Она растерянно разглядывала перчатки. На отворотах белым шелком были изящно вышиты цветы и крохотные птички. Да, это было настоящее произведение искусства — только Элинед ожидала совсем другого.
— И это все? — произнесла она наконец, не в силах справиться с горьким разочарованием.
Ее жадность позабавила Риса.
— Ради всего святого, Элинед, неужто ты ожидала ключ от Честера?! Эти перчатки обошлись мне в изрядную сумму, да еще сандаловая шкатулка в придачу.
— Нет… конечно же… я не то хотела сказать, — покраснев до слез, пробормотала она. — Просто я надеялась, что это будет нечто более личное, — пробормотала Элинед, пытливо вглядываясь в лицо Риса.
— Ну, как ты сама заметила, обручального кольца там нет.
— Нет, Рис… вовсе нет… Но он уже не слушал ее.
— Ваша жадность, леди, не имеет границ. А теперь позвольте пожелать вам доброй ночи.
— Прошу тебя, Рис, не уходи! — воскликнула Элинед, цепляясь за его руку.
— Уже довольно поздно. Для одной ночи веселья вполне достаточно.
С непроницаемым лицом он холодно коснулся губами ее руки. Элинед с радостью отвесила бы ему пощечину. Итак, в конце концов выяснилось, что ту золотую безделушку он все-таки покупал не для нее! И уж конечно, не для наглой мисс Джоан!
Элинед раздраженно сунула перчатки в шкатулку из душистого сандалового дерева, с трудом подавив в себе желание швырнуть ее в камин. Затем неторопливо направилась туда, где за минуту до этого мелькнуло травянисто-зеленое платье — может быть, на нем сейчас и красуется та самая брошь, которую она уже считала своей? Нет, на девице ничего подобного не было. Странно, подумала Элинед, может быть, он просто не успел отдать ей подарок? Или у нее хватило ума не выставлять его напоказ?

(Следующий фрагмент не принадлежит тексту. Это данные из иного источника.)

(* ===== verification/Device.v ===== *)
(** * The device interface of the in-process collectives

    [InProcessDevice] of src/src/in_process/device.rs: the operations a device
    offers to the collectives, over a store of device buffers, and the laws a
    device promises, in terms of a view of the store that gives every live
    buffer its elements.  A law allows the device to fail with one of its own
    errors; a device whose set of errors is empty is one that never fails.
    Also the statistics a collective returns, src/src/rank/stats.rs. *)
From S2P Require Import Prelude Comp.

(** ** Statistics *)
Inductive CollectiveAlgorithm := Direct | Ring | Pairwise | Hierarchical.

Inductive CollectiveTransport :=
  HostStaged | TcpHostStaged | TcpPeer | PciePeer | Rdma | GxLink.

Record CollectiveStats := {
  algorithm : CollectiveAlgorithm;
  transport : CollectiveTransport;
  steps : Z;
  stats_bytes : Z;
  reduction_kernel_launches : Z;
}.

Definition stats_new (a : CollectiveAlgorithm) : CollectiveStats :=
  {| algorithm := a; transport := HostStaged; steps := 0; stats_bytes := 0;
     reduction_kernel_launches := 0 |}.

(** [stats.steps = n], [stats.transferred_bytes = n] and the [+= 1] of the two
    u32 counters. *)
Definition set_steps (n : Z) (st : CollectiveStats) : CollectiveStats :=
  {| algorithm := algorithm st; transport := transport st; steps := n;
     stats_bytes := stats_bytes st;
     reduction_kernel_launches := reduction_kernel_launches st |}.

Definition set_bytes (n : Z) (st : CollectiveStats) : CollectiveStats :=
  {| algorithm := algorithm st; transport := transport st; steps := steps st;
     stats_bytes := n; reduction_kernel_launches := reduction_kernel_launches st |}.

Definition set_launches (n : Z) (st : CollectiveStats) : CollectiveStats :=
  {| algorithm := algorithm st; transport := transport st; steps := steps st;
     stats_bytes := stats_bytes st; reduction_kernel_launches := n |}.

Definition add_step {E} (st : CollectiveStats) : outcome E CollectiveStats :=
  n ← arith 32 (steps st + 1); Ok (set_steps n st).

Definition add_launch {E} (st : CollectiveStats) : outcome E CollectiveStats :=
  n ← arith 32 (reduction_kernel_launches st + 1); Ok (set_launches n st).

Lemma add_step_ok {E} st :
  0 <= steps st < 2 ^ 32 - 1 -> add_step (E:=E) st = Ok (set_steps (steps st + 1) st).
Proof. intros. unfold add_step. by rewrite arith_in by (unfold in_width; lia). Qed.

Lemma add_launch_ok {E} st :
  0 <= reduction_kernel_launches st < 2 ^ 32 - 1 ->
  add_launch (E:=E) st = Ok (set_launches (reduction_kernel_launches st + 1) st).
Proof. intros. unfold add_launch. by rewrite arith_in by (unfold in_width; lia). Qed.

(** ** Operations *)
Class InProcessDevice (T : Type) := {
  Store : Type;
  DeviceContext : Type;
  Buffer : Type;
  Kernel : Type;
  ReductionLaunch : Type;
  DeviceError : Type;
  ELEMENT_SIZE : nat;
  buffer_len : Buffer -> nat;
  buffer_is_empty : Buffer -> bool;
  alloc : DeviceContext -> nat -> comp Store DeviceError Buffer;
  copy_to_device : DeviceContext -> Buffer -> list T -> comp Store DeviceError unit;
  copy_to_device_at : DeviceContext -> Buffer -> nat -> list T -> comp Store DeviceError unit;
  copy_from_device : DeviceContext -> Buffer -> comp Store DeviceError (list T);
  copy_from_device_at : DeviceContext -> Buffer -> nat -> nat -> comp Store DeviceError (list T);
  prepare_reduction : nat -> nat -> ReductionLaunch;
  launch_reduction :
    DeviceContext -> Kernel -> ReductionLaunch -> Buffer -> Buffer -> comp Store DeviceError unit;
}.

(** ** Laws

    [view s k] is what the store cell [k] holds; [holds s c b l]: buffer [b]
    belongs to context [c] and holds [l]. *)
Class DeviceView (T : Type) `{InProcessDevice T} := {
  Cell : Type;
  Cell_eq_dec :: EqDecision Cell;
  cell : Buffer -> Cell;
  view : Store -> Cell -> option (list T);
  usable : DeviceContext -> Buffer -> Prop;
  allocatable : DeviceContext -> nat -> Prop;
  computes : DeviceContext -> Kernel -> Prop;
  combine : Kernel -> T -> T -> T;
  device_error : DeviceError -> Prop;
}.

Section view.
Context {T : Type} `{DeviceView T}.

Definition updated (s : Store) (k : Cell) (l : list T) (s' : Store) : Prop :=
  forall k', view s' k' = if decide (k' = k) then Some l else view s k'.

Definition unchanged (s s' : Store) : Prop := forall k, view s' k = view s k.

Record holds (s : Store) (c : DeviceContext) (b : Buffer) (l : list T) : Prop := {
  holds_usable : usable c b;
  holds_view : view s (cell b) = Some l;
  holds_length : length l = buffer_len b;
}.
End view.

Class DeviceLaws (T : Type) `{DeviceView T} := {
  law_is_empty b : buffer_is_empty b = (buffer_len b =? 0)%nat;
  law_alloc c n s :
    allocatable c n ->
    wp device_error (alloc c n) (fun b s' =>
      usable c b /\ buffer_len b = n /\ view s (cell b) = None /\
      exists l, length l = n /\ updated s (cell b) l s') s;
  law_copy_to_device c b l values s :
    holds s c b l -> length values = buffer_len b ->
    wp device_error (copy_to_device c b values)
      (fun _ s' => updated s (cell b) values s') s;
  law_copy_to_device_at c b l offset values s :
    holds s c b l -> (offset + length values <= buffer_len b)%nat ->
    wp device_error (copy_to_device_at c b offset values)
      (fun _ s' => updated s (cell b) (put offset values l) s') s;
  law_copy_from_device c b l s :
    holds s c b l ->
    wp device_error (copy_from_device c b) (fun values s' => values = l /\ unchanged s s') s;
  law_copy_from_device_at c b l offset n s :
    holds s c b l -> (offset + n <= buffer_len b)%nat ->
    wp device_error (copy_from_device_at c b offset n)
      (fun values s' => values = sub offset n l /\ unchanged s s') s;
  law_launch_reduction c k n offset src dst lsrc ldst s :
    computes c k -> holds s c src lsrc -> holds s c dst ldst -> cell src <> cell dst ->
    (n <= buffer_len src)%nat -> (offset + n <= buffer_len dst)%nat ->
    wp device_error (launch_reduction c k (prepare_reduction n offset) src dst)
      (fun _ s' => updated s (cell dst)
        (put offset (zip_with (combine k) (sub offset n ldst) (sub 0 n lsrc)) ldst) s') s;
}.

Section view_lemmas.
Context {T : Type} `{DeviceView T}.

Lemma updated_same s k l s' : updated s k l s' -> view s' k = Some l.
Proof. intros Hu. rewrite (Hu k). by rewrite decide_True. Qed.

Lemma updated_other s k l s' k' : updated s k l s' -> k' <> k -> view s' k' = view s k'.
Proof. intros Hu Hne. rewrite (Hu k'). by rewrite decide_False. Qed.

Lemma holds_updated s c b l l' s' :
  holds s c b l -> updated s (cell b) l' s' -> length l' = length l -> holds s' c b l'.
Proof.
  intros [Hc Hv Hl] Hu Hlen. split; [done| |congruence]. by apply (updated_same s).
Qed.

Lemma holds_other s c b l k l' s' :
  holds s c b l -> updated s k l' s' -> cell b <> k -> holds s' c b l.
Proof. intros [Hc Hv Hl] Hu Hne. split; [done| |done]. by rewrite (updated_other _ _ _ _ _ Hu). Qed.

Lemma holds_unchanged s c b l s' : holds s c b l -> unchanged s s' -> holds s' c b l.
Proof. intros [Hc Hv Hl] Hu. split; [done| |done]. by rewrite (Hu _). Qed.
End view_lemmas.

— Мисс Джоан, уже поздно. Большинство дам давно отправились отдыхать! — резко напомнила Элинед. — Неужели вы не устали веселиться?

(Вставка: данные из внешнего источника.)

Definition reduce_scatter_sum (c : InProcessCollective) (input : DistributedBuffer)
    (function : Kernel) : run (DistributedBuffer * CollectiveStats) :=
  _ ← validate_buffer c input;
  _ ← check (fail_if (negb (is_multiple_of (Z.of_nat (length_per_rank input)) (Z.of_nat (world_size c))))
        (InProcessError.InvalidLength "reduce-scatter input length must be divisible by world size"));
  output_length ← check (div_usize (length_per_rank input) (world_size c));
  length_u32 ← check (u32_try_from (length_per_rank input) gx_kernels);
  chunks ← check (ring_chunks length_u32 (world_size c));
  working ← allocate c (length_per_rank input);
  _ ← for_each (fun rank =>
    values ← download_rank c input rank;
    ctx ← check (index (contexts c) rank);
    bf ← check (index (buffers working) rank);
    on_device (copy_to_device ctx bf values)) (seq 0 (world_size c));
  scratch ← collect (fun ctx => on_device (alloc ctx output_length)) (contexts c);
  stats ← loop (reduce_step copy_to_device c working chunks scratch function)
    (stats_new Ring) (seq 0 (world_size c - 1));
  output ← allocate c output_length;
  _ ← for_each (fun '(rank, range) =>
    ctx ← check (index (contexts c) rank);
    bf ← check (index (buffers working) rank);
    reduced ← on_device (copy_from_device_at ctx bf range.1 (range_len range));
    out ← check (index (buffers output) rank);
    on_device (copy_to_device ctx out reduced)) (enumerate chunks);
  bytes ← check (transferred_bytes (Z.of_nat (world_size c - 1)) (Z.of_nat (length_per_rank input))
                   (Z.of_nat ELEMENT_SIZE));
  mret (output, set_bytes bytes stats).
End definitions.

(** ** Index arithmetic and chunks *)
Lemma ring_index_ok {E} rank w backs :
  (0 < w)%nat -> fits_usize (rank + w) -> (list_sum backs <= rank + w)%nat ->
  ring_index (E:=E) rank w backs = Ok ((rank + w - list_sum backs) mod w)%nat.
Proof.
  intros Hw Hfit Hle. unfold ring_index. rewrite add_usize_ok by done. cbn [mbind outcome_bind].
  assert (Hfold : forall n, (list_sum backs <= n)%nat ->
    foldM (E:=E) sub_usize n backs = Ok (n - list_sum backs)%nat).
  { clear Hle. induction backs as [|k backs IH]; intros n Hn; unfold list_sum in *; cbn [fold_right foldM] in *; [by rewrite Nat.sub_0_r|].
    rewrite sub_usize_ok by lia. cbn [mbind outcome_bind]. rewrite IH by lia. by rewrite Nat.sub_add_distr. }
  rewrite Hfold by done. cbn [mbind outcome_bind]. by apply rem_usize_ok.
Qed.

Lemma ring_chunks_ok len w :
  (0 < w)%nat ->
  ring_chunks len w =
    Ok (map (fun k => (part_start len w k, part_start len w (S k))) (seq 0 w)).
Proof.
  intros Hw. unfold ring_chunks. rewrite (proj2 (Nat.eqb_neq w 0)) by lia.
  cbn [fail_if mbind outcome_bind]. f_equal. apply (balanced_ranges_from len w 0).
Qed.

Lemma u32_try_from_ok {E} n (e : E) : Z.of_nat n < 2 ^ 32 -> u32_try_from n e = Ok n.
Proof. intros. unfold u32_try_from. by rewrite (proj2 (Z.ltb_lt _ _)). Qed.

Lemma as_u32_id n : Z.of_nat n < 2 ^ 32 -> as_u32 n = n.
Proof. intros. unfold as_u32. rewrite wrap_in by (unfold in_width; lia). lia. Qed.

Lemma transferred_bytes_ok a b e :
  0 <= a -> 0 <= b -> 0 < e -> a * b * e < 2 ^ 64 -> transferred_bytes a b e = Ok (a * b * e).
Proof.
  intros Ha Hb He Hfit. unfold transferred_bytes, checked_mul.
  assert (0 <= a * b) by nia. assert (a * b <= a * b * e) by nia.
  rewrite checked_in by (unfold in_width; lia). cbn [mbind option_bind].
  rewrite checked_in by (unfold in_width; lia). done.
Qed.

Lemma max_len_le chunks n : Forall (fun r => (range_len r <= n)%nat) chunks -> (max_len chunks <= n)%nat.
Proof. unfold max_len. induction 1; cbn; lia. Qed.

Lemma max_len_ge chunks r : r ∈ chunks -> (range_len r <= max_len chunks)%nat.
Proof.
  unfold max_len. induction 1 as [r chunks|r r' chunks _ IH]; cbn; [lia|]. lia.
Qed.

(** ** A step of the ring *)
Section steps.
Context {T : Type} `{DeviceLaws T}.
Context (c : InProcessCollective) (len : nat).
Let w := world_size c.
Let start := part_start len w.
Let chunks := map (fun k => (start k, start (S k))) (seq 0 w).

(** The sizes for which no counter overflows. *)
Record ring_sizes : Prop := {
  ring_world : (0 < w)%nat;
  ring_counters : Z.of_nat (w * w) < 2 ^ 32;
  ring_len : Z.of_nat len < 2 ^ 32;
}.
Hypothesis (Hsizes : ring_sizes).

— И вправду поздно! Отец отправился разыскивать мой плащ, — дружелюбно улыбнулась Джоан. — Тогда до завтра. Гвен сказала, что нас ждут танцы, и пантомима с акробатами, и сливовый пудинг! — громко перечисляла она, приплясывая от волнения. Ее миндалевидные зеленые глаза впились в роскошное платье Элинед. — А самое главное, — торжествующе добавила она, — то, что лорд Рис пообещал отыскать меня во время поцелуйного обряда! — В эту минуту девица заметила, как глаза Элинед вспыхнули гневом, и поспешно поджала губы.
— Не сомневаюсь, — ехидно процедила Элинед, круто повернулась и вышла из зала.
Вслед за ней летел торжествующий, насмешливый смех мисс Джоан. Как глупо!
Элинед с раздражением передернула плечами. На что она рассчитывала, пытаясь уязвить эту пустоголовую девчонку?! Но раз Джоан собирается домой с отцом, стало быть, свидания с Рисом сегодня не будет. Или они сговорились одурачить старого тупицу? А вдруг она ошиблась и Рис и не думал о Джоан? Ведь она давно заметила, что наглые шлюхи не в его вкусе! Увы, он всегда засматривался на пышнотелых, крепких женщин вроде леди Джессамин Дакре, которые яростно отстаивают свою независимость.
Элинед выбежала из зала. Неужели то, что она подозревала с самого начала, было правдой? Возможно ли, что Джессамин Дакре сейчас в Честере?
Что, если Рис купил брошь для нее?
Элинед с удивлением почувствовала, как на глаза наворачиваются слезы. «Будь ты проклят», — с яростью подумала она. Неужто и она влюблена в него? Нет, это невозможно! Никогда она не опустится до того, чтобы позволить мужчине, даже Рису, завладеть ее сердцем. Просто она поддалась слабости, успокаивала себя Элинед. Держать Риса на коротком поводке оказалось куда труднее, чем представлялось вначале.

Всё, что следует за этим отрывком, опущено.